[Start of Attachment]

Lemma Insert_Ok t l w w' :
  Insert (mkRow t <$> l) w = (Ok tt, w') ->
  pg_election w' = pg_election w /\
  (forall t', t' <> t -> pg w' t' = pg w t') /\
  NoDup (pk t <$> l) /\ (forall x, x ∈ l -> pg w t !! pk t x = None) /\
  pg w' t = written t l ∪ pg w t.
Proof.
  unfold Insert. revert w. induction l as [|x l IH]; intros w; simpl.
  - intros [_ ->]%ret_Ok. split_and!; [done..|apply NoDup_nil_2|by intros x ?%elem_of_nil|symmetry; apply (left_id_L ∅ (∪))].
  - intros ([] & w1 & [E1 V1]%exec_Ok & E2)%bind_Ok. unfold insert_statement in E1.
    destruct (pg w t !! pk t x) eqn:Ex; [done|]. injection E1 as E1. symmetry in E1.
    destruct (IH w1 E2) as (V2 & F & Hnd & Hnew & Hr). rewrite E1, pg_set_eq in Hr, Hnew.
    split_and!; [congruence| | | |].
    + intros t' Ht. by rewrite F, E1, pg_set_ne.
    + rewrite NoDup_cons. split; [|done]. intros (y & Hy & Hin)%list_elem_of_fmap.
      specialize (Hnew y Hin). by rewrite <- Hy, lookup_insert_eq in Hnew.
    + intros y [->|Hy]%elem_of_cons; [done|]. specialize (Hnew y Hy). by apply lookup_insert_None in Hnew as [? _].
    + rewrite Hr, written_cons, <- insert_union_l, insert_union_r; [done|].
      apply written_None. intros (y & Hy & Hin)%list_elem_of_fmap.
      specialize (Hnew y Hin). by rewrite <- Hy, lookup_insert_eq in Hnew.
Qed.

Lemma Update_Ok t l w w' :
  Update (mkRow t <$> l) w = (Ok tt, w') ->
  pg_election w' = pg_election w /\
  (forall t', t' <> t -> pg w' t' = pg w t') /\
  (NoDup (pk t <$> l) -> forall key, pg w' t !! key = match pg w t !! key with
                               | Some z => Some (default z (written t l !! key))
                               | None => None
                               end).
Proof.
  unfold Update. revert w. induction l as [|x l IH]; intros w; simpl.
  - intros [_ ->]%ret_Ok. split_and!; [done..|]. intros _ key. unfold written. simpl. rewrite lookup_empty.
    by destruct (pg w t !! key).
  - intros ([] & w1 & [E1 V1]%exec_Ok & E2)%bind_Ok.
    destruct (IH w1 E2) as (V2 & F & Hr).
    assert (pg w1 = pg w \/ pg w1 = pg_set t (<[pk t x := columns t x]> (pg w t)) (pg w)) as Hw.
    { unfold update_statement in E1. destruct (pg w t !! pk t x); injection E1 as <-; auto. }
    assert (forall t', t' <> t -> pg w1 t' = pg w t') as F1.
    { intros t' Ht. destruct Hw as [->| ->]; [done|by rewrite pg_set_ne]. }
    split_and!; [congruence|intros t' Ht; by rewrite F, F1|].
    rewrite NoDup_cons. intros [Hx Hnd] key. rewrite (Hr Hnd), written_cons. unfold update_statement in E1.
    destruct (decide (key = pk t x)) as [->|Hne].
    + rewrite lookup_insert_eq. simpl. rewrite (proj2 (written_None t l _) Hx).
      destruct (pg w t !! pk t x) eqn:Ep; injection E1 as E1; rewrite <- E1.
      * by rewrite pg_set_eq, lookup_insert_eq.
      * by rewrite Ep.
    + rewrite lookup_insert_ne by done.
      destruct (pg w t !! pk t x) eqn:Ep; injection E1 as E1; rewrite <- E1; [|done].
      by rewrite pg_set_eq, lookup_insert_ne by done.
Qed.

Lemma Delete_Ok rows w w' :
  Delete rows w = (Ok tt, w') ->
  pg_election w' = pg_election w /\
  (forall t key z, pg w' t !! key = Some z ->
     pg w t !! key = Some z /\ forall x, mkRow t x ∈ rows -> pk t x <> key) /\
  (forall t key z, pg w t !! key = Some z -> (forall x, mkRow t x ∈ rows -> pk t x <> key) ->
     (forall t' x, mkRow t' x ∈ rows -> ~ cascades t' (pk t' x) t z) -> pg w' t !! key = Some z).
Proof.
  unfold Delete. revert w. induction rows as [|[t x] rows IH]; intros w; simpl.
  - intros [_ ->]%ret_Ok. split_and!; [done| |done]. intros t key z H. split; [done|]. by intros x ?%elem_of_nil.
  - intros ([] & w1 & [E1 V1]%exec_Ok & E2)%bind_Ok. destruct (IH w1 E2) as (V2 & Hs & Hc).
    simpl in E1. unfold delete_statement in E1.
    assert (forall t' key z, pg w1 t' !! key = Some z -> pg w t' !! key = Some z /\ forall y, mkRow t' y = mkRow t x -> pk t' y <> key) as Hs1.
    { intros t' key z H. destruct (pg w t !! pk t x) eqn:Ep; injection E1 as E1; rewrite <- E1 in H.
      - apply cascade_lookup in H as [H _]. destruct (decide (t' = t)) as [->|Ht].
        + rewrite pg_set_eq in H. apply lookup_delete_Some in H as [Hk H]. split; [done|].
          intros y [_ Hy]%Row_pk. congruence.
        + rewrite pg_set_ne in H by done. split; [done|]. by intros y [? _]%Row_pk.
      - split; [done|]. intros y [-> Hy]%Row_pk <-. congruence. }
    split_and!; [congruence| |].
    + intros t' key z H. apply Hs in H as [H Hn]. apply Hs1 in H as [H Hn1]. split; [done|].
      intros y [Hy|Hy]%elem_of_cons; auto.
    + intros t' key z H Hn Hca. apply Hc; [|intros y Hy; apply Hn; by right|intros t'' y Hy; apply Hca; by right].
      destruct (pg w t !! pk t x) eqn:Ep; injection E1 as E1; rewrite <- E1; [|done].
      apply cascade_lookup. split; [|apply Hca; by left].
      destruct (decide (t' = t)) as [->|Ht]; [|by rewrite pg_set_ne].
      rewrite pg_set_eq. apply lookup_delete_Some. split; [|done]. apply Hn. by left.
Qed.
Lemma pop_deletes_Ok s w : pop_deletes s w = Delete (concat s) w.
Proof.
  unfold Delete. revert w. induction s as [|p s IH]; intros w; simpl; [done|].
  unfold Delete, bind. generalize w. clear w. induction p as [|r p IHp]; intros w; simpl; [apply IH|].
  unfold bind. destruct (exec _ w) as [[[]|e|q] w1]; [apply IHp|done|done].
Qed.
End statements.

(** * Computations that only read *)

Definition same_storage (w w' : PgWorld) : Prop :=
  pg w' = pg w /\ pg_election w' = pg_election w /\ pg_namespaces w' = pg_namespaces w.
#[export] Instance same_storage_preorder : PreOrder same_storage.
Proof. split; [by intros w|]. intros a b c (? & ? & ?) (? & ? & ?). unfold same_storage. by split_and!; etransitivity. Qed.

Section reading.
Context `{P : Postgres} `{Env : Environment}.

Lemma frame_contact : frame same_storage contact.
Proof. by intros w. Qed.
Lemma frame_in_transaction {A} (f : prog PgWorld A) : frame same_storage f -> frame same_storage (in_transaction f).
Proof.
  intros F w. unfold in_transaction, bind. pose proof (F w) as Hf. destruct (f w) as [[a|e|p] w1]; simpl in Hf; [|by split_and!..].
  pose proof (frame_contact w1) as Hc. destruct (contact w1) as [[[]|e|p] w2]; simpl in *; [by etransitivity|by split_and!..].
Qed.
Lemma frame_WithTx {A} (f : prog PgWorld A) : frame same_storage f -> frame same_storage (WithTx f).
Proof. intros F. repeat (apply frame_bind; [apply _|apply frame_contact|intros]). by apply frame_in_transaction. Qed.
Lemma frame_select t c : frame same_storage (select t c).
Proof.
  intros w. unfold select. pose proof (frame_contact w) as Hc. by destruct (contact w) as [[[]|e|p] w1].
Qed.
Lemma frame_select_all t : frame same_storage (select_all t).
Proof. apply frame_WithTx, frame_select. Qed.
Lemma frame_FindAllElectionRecords : frame same_storage FindAllElectionRecords.
Proof. apply frame_WithTx, frame_bind; [apply _|apply frame_contact|]. intros. apply frame_gets, _. Qed.
Lemma frame_CheckCurrentPodState : frame same_storage CheckCurrentPodState.
Proof.
  apply frame_bind; [apply _| |].
  - apply frame_bind; [apply _|apply frame_FindAllElectionRecords|].
    intros [|r [|]]; first [apply frame_ret, _|apply frame_fail, _].
  - intros []; first [apply frame_ret, _|apply frame_fail, _].
Qed.

(** The pod that may write. *)
Definition recorded_master (election : list Clustering.MasterMetadata) : Prop :=
  exists record, election = [record] /\ Clustering.Name record = pod_name /\
                 Clustering.IP (Clustering.NodeInfoOf record) = pod_ip.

[End of Attachment]

▶ _AIM OF THE EXERCISE_
Search the data above for lines holding "congruence" and copy each of them.

▶ _TASK RESPONSE_
    split_and!; [congruence| | | |].
    split_and!; [congruence|intros t' Ht; by rewrite F, F1|].
          intros y [_ Hy]%Row_pk. congruence.
      - split; [done|]. intros y [-> Hy]%Row_pk <-. congruence. }
    split_and!; [congruence| |].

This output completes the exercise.